The principles of the Common Law and of Equity which are the foundation of the Australian legal system have an historical basis in concepts of equity and justice which derive from a Judaeo-Christian moral framework. Such a framework includes the principle that we have duties to our neighbours and that innocent human life may be afforded the law’s protection and as such cannot be given a market value.
The difference between the various versions of liberalism and Christianity is not that one is in favour of individual freedom and the other opposed, for both traditions recognise and respect the free will of the individual. However it is a fundamental principle of the Christian tradition that human life is sacred since all people have been made in the image and likeness of God; and further, this means that certain types of behaviour are beneath the dignity of people made in God’s image. Christians hold therefore that there is a kind of “architecture of freedom” – a set of principles for the exercise of free will so that people do not fall beneath the moral heights to which they have been called as children of God. Abortion, for example, is not merely wrong because it destroys a sacred human life, but also because it attacks the dignity of those responsible for this destruction.
The body of principles concerned with the right exercise of individual freedom is described in the teachings of the Church as the “natural moral law”. Almost all liberal philosophers deny that there is any such thing as a “natural moral law” and instead they argue that there are simply different social conventions about what is right and wrong, and they see their task primarily as one of getting people with radically different moral conventions and practices to live in peace with one another. The Church, while being in favour of peace, takes the position that there can be no genuine peace in kind of society which Pope John Paul II calls a “culture of death” since people who subscribe to the values of this society constantly engage in self-harming behaviour which destroys their own dignity and the dignity of those whom they are responsible as parents, spouses and employees.
One particularly important version of liberalism is known as utilitarianism.

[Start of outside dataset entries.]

(* ===== verification/Gateway.v ===== *)
(** The manifest's runtime (src/manifest/runtime.ts, src/manifest/vault-proxy-services.ts): the
    validation of a manifest, the route table it becomes, which backend a tool's name reaches, and the
    generic HTTP proxy.

    The URL parser, its resolution of a reference against a base, and the test of a URL pattern are
    parameters. *)
From S2P Require Import Prelude JsString Json JsonText McpRoute McpProxy Backends Vault VaultProxy Tenant.

Module Gateway.
Import JsonText.

(** ** The services of the vault proxy *)

(** What a number of the manifest can be. *)
Inductive js_number := NotANumber | NotFinite | Fraction | Whole (z : Z).

(** A field that holds no string is [None]. *)
Inductive VaultProxyInjection :=
  | authorizationBearer | authorizationBasic
  | headerNamed (name : option jsstr) | queryParam (name : option jsstr) | bodyField (path : option jsstr)
  | passthrough.

Record VaultProxyServiceConfig := mkServiceConfig {
  c_name : option jsstr; c_upstreamBaseUrl : option jsstr; c_defaultAllowedSubs : option (list jsstr);
  c_rateLimitPerMinute : js_number; c_injection : VaultProxyInjection;
}.

Inductive service_error :=
  | NameEmpty | NameHasSlash (n : jsstr) | UrlEmpty (n : jsstr) | UrlInvalid (n url : jsstr)
  | UrlScheme (n protocol : jsstr) | UrlHasQuery (n : jsstr) | BadRate (n : jsstr)
  | HeaderNameEmpty (n : jsstr) | HeaderNameBad (n h : jsstr) | QueryNameEmpty (n : jsstr)
  | PathEmpty (n : jsstr) | PathEmptySegment (n p : jsstr) | DuplicateService (n : jsstr).

(** [new URL(s)], and what is read of it. *)
Record base_url := mkBase { protocol : jsstr; search : jsstr; hash : jsstr }.

(** /^[!#$%&'*+\-.^_`|~0-9A-Za-z]+$/ *)
Definition HTTP_HEADER_TOKEN_RE (n : jsstr) : bool := bool_decide (n <> []) && forallb Vault.is_token n.

Definition toRouteInjection (inj : VaultProxyInjection) (serviceName : jsstr) : result service_error VaultProxy.InjectionStrategy :=
  match inj with
  | authorizationBearer => Ok VaultProxy.authorizationBearer
  | authorizationBasic => Ok VaultProxy.authorizationBasic
  | passthrough => Ok VaultProxy.passthrough
  | headerNamed (Some ((_ :: _) as n)) =>
      if HTTP_HEADER_TOKEN_RE n then Ok (VaultProxy.headerNamed n) else Throw (HeaderNameBad serviceName n)
  | headerNamed _ => Throw (HeaderNameEmpty serviceName)
  | queryParam (Some ((_ :: _) as n)) => Ok (VaultProxy.queryParam n)
  | queryParam _ => Throw (QueryNameEmpty serviceName)
  | bodyField (Some ((_ :: _) as p)) =>
      if bool_decide ([] ∈ split_on VaultProxy.DOT p) then Throw (PathEmptySegment serviceName p)
      else Ok (VaultProxy.bodyField p)
  | bodyField _ => Throw (PathEmpty serviceName)
  end.

Definition has_slash (n : jsstr) : bool :=
  includes VaultProxy.SLASH n || includes_str (js "%2F") n || includes_str (js "%2f") n.

Section services.
Context (new_url : jsstr -> option base_url).

Definition toRouteVaultProxyService (cfg : VaultProxyServiceConfig) : result service_error VaultProxy.VaultProxyService :=
  let n := default [] (c_name cfg) in
  let url := default [] (c_upstreamBaseUrl cfg) in
  if bool_decide (n = []) then Throw NameEmpty
  else if has_slash n then Throw (NameHasSlash n)
  else if bool_decide (url = []) then Throw (UrlEmpty n)
  else
    match new_url url with
    | None => Throw (UrlInvalid n url)
    | Some parsed =>
        if negb (bool_decide (protocol parsed = js "http:")) && negb (bool_decide (protocol parsed = js "https:"))
        then Throw (UrlScheme n (protocol parsed))
        else if negb (bool_decide (search parsed = [])) || negb (bool_decide (hash parsed = [])) then Throw (UrlHasQuery n)
        else
          match c_rateLimitPerMinute cfg with
          | Whole rate =>
              if rate <? 0 then Throw (BadRate n)
              else
                let? injection := toRouteInjection (c_injection cfg) n in
                Ok (VaultProxy.mkService n url injection (default [] (c_defaultAllowedSubs cfg)) rate)
          | _ => Throw (BadRate n)
          end
    end.

(** The map, in the order of its entries. *)
Fixpoint build (configs : list VaultProxyServiceConfig) (map : list (jsstr * VaultProxy.VaultProxyService))
    : result service_error (list (jsstr * VaultProxy.VaultProxyService)) :=
  match configs with
  | [] => Ok map
  | cfg :: configs =>
      let? converted := toRouteVaultProxyService cfg in
      if bool_decide (is_Some (assoc (VaultProxy.name converted) map)) then Throw (DuplicateService (VaultProxy.name converted))
      else build configs (map ++ [(VaultProxy.name converted, converted)])
  end.

Definition buildServiceRegistry (configs : list VaultProxyServiceConfig)
    : result service_error (list (jsstr * VaultProxy.VaultProxyService)) := build configs [].

End services.

(** ** The manifest *)

Record HttpForwardSpec := mkHttpForward {
  f_urlBinding : jsstr; f_tools : list McpProxy.McpToolSpec; f_dynamicTools : option bool; f_stripPrefix : option jsstr;
  f_requiresSession : option bool; f_protocolMode : option jsstr; f_serviceBinding : option jsstr; f_claims : option (list jsstr);
}.

Inductive BackendKind :=
  | durableObject (binding keyArg : jsstr) (tools : list McpProxy.McpToolSpec)
  | mcpProxy (spec : HttpForwardSpec)
  | serviceBinding (binding : jsstr) (tools : list McpProxy.McpToolSpec)
  | udsForward (socketPath : jsstr) (tools : list McpProxy.McpToolSpec)
  | leylineNet (companionUrlBinding upstreamId : jsstr) (tools : list McpProxy.McpToolSpec).

Record Backend := mkBackend { b_name : jsstr; handlesPrefix : jsstr; b_kind : BackendKind }.

Inductive RouteKind :=
  | health
  | mcp (backends : list Backend)
  | serviceBindingProxy (binding upstreamHost stripPrefix : jsstr)
  | httpProxy (urlBinding stripPrefix : jsstr)
  | wellKnownInterlace | disclosure | wellKnownIdentityBridge | ociRegistry | wellKnownMcpRegistry | caBundle
  | vaultProxy (bundleIdName : jsstr)
  | tenantDispatch (tenants : list Tenant.TenantDispatchRow).

Record Route := mkRoute { path : jsstr; kind : RouteKind }.

(** What the instantiation reads of a manifest. *)
Record GatewaySpec := mkGateway {
  routes : list Route; supportedProtocolVersions : option (list jsstr);
  vaultProxyServices : option (list VaultProxyServiceConfig);
}.

Inductive manifest_error :=
  | DuplicatePath (p : jsstr)
  | SharesClaimlessPrefix (b prefix : jsstr) | DuplicatePrefix (b prefix : jsstr)
  | DynamicNeedsPrefix (b : jsstr) | ToolOutsidePrefix (tool prefix : jsstr) | DuplicateTool (tool : jsstr)
  | WrongPath (wanted got : jsstr) | WrongBinding (got : jsstr) | WrongHost (got : jsstr)
  | BadSchema (e : json_error) | BadService (e : service_error) | BadTenants (e : Tenant.table_error).

(** ** Validation *)

Definition tools_of (k : BackendKind) : list McpProxy.McpToolSpec :=
  match k with
  | durableObject _ _ ts | serviceBinding _ ts | udsForward _ ts | leylineNet _ _ ts => ts
  | mcpProxy spec => f_tools spec
  end.

Definition claims_of (k : BackendKind) : list jsstr := match k with mcpProxy spec => default [] (f_claims spec) | _ => [] end.
Definition has_claims (b : Backend) : bool := negb (bool_decide (claims_of (b_kind b) = [])).
Definition is_dynamic (k : BackendKind) : bool := match k with mcpProxy spec => default false (f_dynamicTools spec) | _ => false end.

(** The four sets, but the paths. *)
Record seen := mkSeen { seenPrefixes : list jsstr; seenClaimsPrefixes : list jsstr; seenToolNames : list jsstr }.

Fixpoint check_tools (prefix : jsstr) (tools : list McpProxy.McpToolSpec) (names : list jsstr) : result manifest_error (list jsstr) :=
  match tools with
  | [] => Ok names
  | t :: tools =>
      if negb (bool_decide (prefix = [])) && negb (starts_with prefix (McpProxy.s_name t))
      then Throw (ToolOutsidePrefix (McpProxy.s_name t) prefix)
      else if bool_decide (McpProxy.s_name t ∈ names) then Throw (DuplicateTool (McpProxy.s_name t))
      else check_tools prefix tools (McpProxy.s_name t :: names)
  end.

Definition check_prefix (b : Backend) (s : seen) : result manifest_error seen :=
  let p := handlesPrefix b in
  if bool_decide (p = []) then Ok s
  else
    let prefixSeenBefore := bool_decide (p ∈ seenPrefixes s) in
    let claimed := bool_decide (p ∈ seenClaimsPrefixes s) in
    let bothClaimsBacked := has_claims b && claimed in
    if prefixSeenBefore && negb bothClaimsBacked
    then Throw (if has_claims b || claimed then SharesClaimlessPrefix (b_name b) p else DuplicatePrefix (b_name b) p)
    else Ok (mkSeen (p :: seenPrefixes s) (if has_claims b then p :: seenClaimsPrefixes s else seenClaimsPrefixes s) (seenToolNames s)).

Definition check_backend (b : Backend) (s : seen) : result manifest_error seen :=
  let? s := check_prefix b s in
  if is_dynamic (b_kind b) && bool_decide (handlesPrefix b = []) && negb (has_claims b)
  then Throw (DynamicNeedsPrefix (b_name b))
  else
    let? names := check_tools (handlesPrefix b) (tools_of (b_kind b)) (seenToolNames s) in
    Ok (mkSeen (seenPrefixes s) (seenClaimsPrefixes s) names).

Fixpoint check_backends (bs : list Backend) (s : seen) : result manifest_error seen :=
  match bs with
  | [] => Ok s
  | b :: bs => let? s := check_backend b s in check_backends bs s
  end.

Definition backends_of (r : Route) : list Backend := match kind r with mcp bs => bs | _ => [] end.

Fixpoint check_routes (rs : list Route) (seenPaths : list jsstr) (s : seen) : result manifest_error unit :=
  match rs with
  | [] => Ok tt
  | r :: rs =>
      if bool_decide (path r ∈ seenPaths) then Throw (DuplicatePath (path r))
      else let? s := check_backends (backends_of r) s in check_routes rs (path r :: seenPaths) s
  end.

Definition validate (g : GatewaySpec) : result manifest_error unit := check_routes (routes g) [] (mkSeen [] [] []).

(** ** Instantiation *)

Inductive tool_kind :=
  | DurableObjectToolBackend (d : Backends.DoBackend)
  | McpProxyToolBackend (spec : McpProxy.HttpForwardBackend)
  | ServiceBindingToolBackend (binding : jsstr)
  | UdsForwardToolBackend (socketPath : jsstr)
  | LeylineNetToolBackend (spec : Backends.LeylineNetBackend).

Record ToolBackend := mkToolBackend { tb_kind : tool_kind; tb_prefix : jsstr; tb_tools : list McpRoute.McpTool }.

Definition tool_kind_of (b : Backend) (tools : list McpRoute.McpTool) : tool_kind :=
  match b_kind b with
  | durableObject binding keyArg _ => DurableObjectToolBackend (Backends.mkDo binding keyArg)
  | mcpProxy f =>
      McpProxyToolBackend (McpProxy.mkSpec (f_urlBinding f) tools (default false (f_dynamicTools f)) (default [] (f_stripPrefix f))
        (default false (f_requiresSession f)) (McpProxy.normalizeProtocolMode (f_protocolMode f)) (default [] (f_serviceBinding f))
        (default [] (f_claims f)) (handlesPrefix b))
  | serviceBinding binding _ => ServiceBindingToolBackend binding
  | udsForward socketPath _ => UdsForwardToolBackend socketPath
  | leylineNet url id _ => LeylineNetToolBackend (Backends.mkLeyline url id)
  end.

Definition toToolBackend (b : Backend) : result manifest_error ToolBackend :=
  match McpProxy.toolsFromSpecs (tools_of (b_kind b)) with
  | Throw e => Throw (BadSchema e)
  | Ok tools => Ok (mkToolBackend (tool_kind_of b tools) (handlesPrefix b) tools)
  end.

(** [handles] of a backend that has not been refreshed yet. *)
Definition handles (b : ToolBackend) (toolName : jsstr) : bool :=
  match tb_kind b with
  | McpProxyToolBackend spec => McpProxy.handles_name spec McpProxy.initial toolName
  | _ => Backends.handles (tb_prefix b) (tb_tools b) toolName
  end.

Inductive EdgeRoute :=
  | HealthRoute
  | McpEdgeRoute (backends : list ToolBackend) (supported : option (list jsstr))
  | NotmeIdentityRoute
  | HttpProxyRoute (path urlBinding stripPrefix : jsstr)
  | WellKnownInterlaceRoute (path : jsstr) (manifest : GatewaySpec)
  | DisclosureRoute
  | WellKnownIdentityBridgeRoute (manifest : GatewaySpec)
  | OciRegistryRoute
  | WellKnownMcpRegistryRoute (manifest : GatewaySpec)
  | CaBundleRoute
  | VaultProxyRoute (services : list (jsstr * VaultProxy.VaultProxyService)) (bundleIdName : jsstr)
  | TenantDispatchRoute (route : Tenant.route).

Fixpoint traverse {A B E} (f : A -> result E B) (l : list A) : result E (list B) :=
  match l with [] => Ok [] | a :: l => let? b := f a in let? bs := traverse f l in Ok (b :: bs) end.

Definition at_path (wanted : string) (r : Route) (e : result manifest_error EdgeRoute) : result manifest_error EdgeRoute :=
  if bool_decide (path r = js wanted) then e else Throw (WrongPath (js wanted) (path r)).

This is often summarized by the phrase “the greatest good for the greatest number”. Utilitarianism is close to another version of liberalism known as consequentialism – the idea that the morality of an act should be judged by reference to its consequences. Against both of these versions of liberalism the Church teaches that the end never justifies the means, and that human beings can never be treated as mere variables in some kind of economic equation.
The Catholic tradition of moral philosophy thus stands for a belief in “absolute moral goods” and the absolute sanctity of human life, and the existence of both intrinsically evil acts, and intrinsically good acts. The twin pillars of this moral tradition are the Ten Commandments and the teachings of Christ as found in the Gospels.